2:シノンは出来れば、ネオに次いで優先して始末したい。
3:他のプログラムも取り込んでいく。
[備考]
※参戦時期はレボリューションズの、セラスとサティーを吸収する直前になります。
※ネオがこの殺し合いに参加していると、直感で感じています。
※榊は、エグザイルの一人ではないかと考えています。
※このゲームの舞台が、榊か或いはその配下のエグザイルによって、マトリックス内に作られたものであると推測しています。

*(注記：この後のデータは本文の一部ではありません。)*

(** C5, on the small volume: the symbolic link [/d/ln] names the hard link
    [/d/h]; following it ends on the file [/a]. *)
Lemma h_follow_link_terminal_witness :
  @h_follow_link rtems_platform Arena.engine 6 Arena.example_fs (Some 6%nat) None
  = Ret (Some 2%nat, None)
  /\ exists o, objs Arena.example_fs !! 2%nat = Some o
               /\ variant_type o <> YAFFS_OBJECT_TYPE_SYMLINK
               /\ variant_type o <> YAFFS_OBJECT_TYPE_HARDLINK.
Proof.
  split; [reflexivity |].
  exact (@h_follow_link_terminal rtems_platform Arena.engine Arena.example_fs
           (arena_equivalents_resolved _ example_links_resolved)
           example_parents_resolved example_roots_resolved
           6%nat (Some 6%nat) None None 2%nat eq_refl).
Defined.

(** ** C strings *)

Lemma strchr_cut_at (s : string) (c : ascii) (i : nat) :
  strchr s c = Some i -> strchr (cut_at s i) c = None.
Proof.
  unfold cut_at. revert i. induction s as [|a s IH]; intros i H; cbn in H.
  - discriminate.
  - destruct (Ascii.eqb a c) eqn:Hac.
    + inversion H; subst. reflexivity.
    + destruct (strchr s c) as [j|] eqn:Hj; [|discriminate].
      inversion H; subst. cbn. rewrite Hac. now rewrite (IH j eq_refl).
Qed.

Lemma strchr_split (s : string) (c : ascii) (i : nat) :
  strchr s c = Some i -> exists rest, s = cut_at s i ++ String c rest.
Proof.
  unfold cut_at. revert i. induction s as [|a s IH]; intros i H; cbn in H.
  - discriminate.
  - destruct (Ascii.eqb a c) eqn:Hac.
    + inversion H; subst. apply Ascii.eqb_eq in Hac. subst. exists s. reflexivity.
    + destruct (strchr s c) as [j|] eqn:Hj; [|discriminate].
      inversion H; subst. destruct (IH j eq_refl) as (rest & Hr).
      exists rest. cbn [substring].
      change (String a s = String a (substring 0 j s ++ String c rest)).
      f_equal. exact Hr.
Qed.

(** ** Machine integers *)

Lemma wrap_signed_small (w x : Z) :
  (0 < w)%Z -> (- 2 ^ (w - 1) <= x < 2 ^ (w - 1))%Z -> wrap_signed w x = x.
Proof.
  intros Hw Hx. unfold wrap_signed.
  assert (2 ^ w = 2 * 2 ^ (w - 1))%Z as ->.
  { rewrite <- Z.pow_succ_r by lia. f_equal. lia. }
  rewrite Z.mod_small; lia.
Qed.

Lemma wrap_unsigned_small (w x : Z) :
  (0 <= x < 2 ^ w)%Z -> wrap_unsigned w x = x.
Proof. intros Hx. unfold wrap_unsigned. now apply Z.mod_small. Qed.

(** A conversion between the signed and the unsigned type of one width keeps
    the bits. *)
Lemma wrap_signed_unsigned (w x : Z) :
  wrap_signed w (wrap_unsigned w x) = wrap_signed w x.
Proof. unfold wrap_signed, wrap_unsigned. now rewrite Zplus_mod_idemp_l. Qed.

Lemma wrap_unsigned_signed (w x : Z) :
  wrap_unsigned w (wrap_signed w x) = wrap_unsigned w x.
Proof.
  unfold wrap_signed, wrap_unsigned. rewrite Zminus_mod_idemp_l.
  f_equal. lia.
Qed.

※ワイズマンのPCを上書きしましたが、そのデータを完全には理解できて来ません。
[E-3/マク・アヌ/1日目・朝]
【カイト@.hack//】
[ステータス]:HP90%、SP消費(小)
[装備]:ダガー(ALO)-式のナイフ@Fate/EXTRA
雷鼠の紋飾り@.hack//
[アイテム]:基本支給品一式、不明支給品0~1
[ポイント]:0ポイント/0kill
[思考]
基本:バトルロワイアルを止める。
1:自分の身に起こったことを知りたい(記憶操作?)
2:PKはしない。
[備考]
※参戦時期は本編終了後、アウラから再び腕輪を貰った後
【志乃@.hack//G.U.】
[ステータス]:HP100% 、SP消費(小)
[装備]:イーヒーヒー@.hack//
[アイテム]:基本支給品一式、不明支給品0~1
[ポイント]:0ポイント/0kill
[思考]
基本:バトルロワイアルを止める
1:ハセヲと合流(オーヴァンの存在に気付いているかは不明)
2:カイトと共にマク・アヌを調査。
[備考]
※参戦時期はG.U.本編終了後、意識を取り戻した後
[D-2/ファンタジーエリア・マク・アヌ付近/1日目・朝]
【スケィス@.hack//】
[ステータス]:ダメージ(微)
[装備]:ケルト十字の杖@.hack//
[アイテム]:不明支給品1~3、基本支給品一式
[ポイント]:0ポイント/0kill
[思考]
基本:モルガナの意志に従い、アウラの力を持つ者を追う。
1:アウラ(セグメント)のデータの破壊
2:腕輪の力を持つPC(カイト)の破壊
3:腕輪の影響を受けたPC(ブラックローズなど)の破壊
4:自分の目的を邪魔する者は排除
※プロテクトブレイクは回復しました。
※マク・アヌに向かっています。
[D-2/ファンタジーエリア・草原/1日目・朝]
【ハセヲ@.hack//G.U.】
[ステータス]:健康/3rdフォーム
[装備]:光式・忍冬@.hack//G.U.
[アイテム]:不明支給品1~3、基本支給品一式
[ポイント]:0ポイント/0kill
[思考]
基本:バトルロワイアルには乗らない
1:この場にいるらしい志乃と揺光を探す
2:レオたちと協力する。生徒会についてはノーコメント
3:マク・アヌに向かう。
4:あの白いスケィスは……
5:さっさとボルドーと決着を付ける。
[備考]
※時期はvol.3、オーヴァン戦(二回目)より前
※設定画面【使用アバターの変更】には【楚良】もありますが、
現在プロテクトされており選択することができません。
【ボルドー@.hack//G.U.】
[ステータス]:HP45%、疲労(中)
AIDA感染
[装備]:邪眼剣@.hack//
[アイテム]:不明支給品0~1、逃煙球×3@.hack//G.U.、基本支給品一式
[ポイント]:0ポイント/0kill
[思考]
基本:他参加者を襲う
1:ハセヲに復讐
[備考]
時期は
vol.2にて揺光をPKした後
6.Spiral/stairs to the emperor
そして悠久の都は朝を迎える。
希望、暴走、選択、妄念、因縁、人の想いが螺旋となって都を包み込む。
果たして誰がその螺旋を抜け出すのか、あるいは全て等しく振り落とされるのか。
最も強き者が螺旋を抜け出すとは限らない。
最も飢えた者が螺旋を抜け出すとは限らない。
最も気高き者が螺旋を抜け出すとは限らない。
多くの人は、自分が今螺旋に囚われていることにさえ気づかないのだから。
しかし、気づかずとも螺旋の中を突き進み、如何な困難を前にしても歩みを止めないのであれば、
果てに彼を待つものは、ありとあらゆる想いを見下ろす螺旋の玉座に他ならない。
その玉座こそ、人が生きるに値するものの筈だ。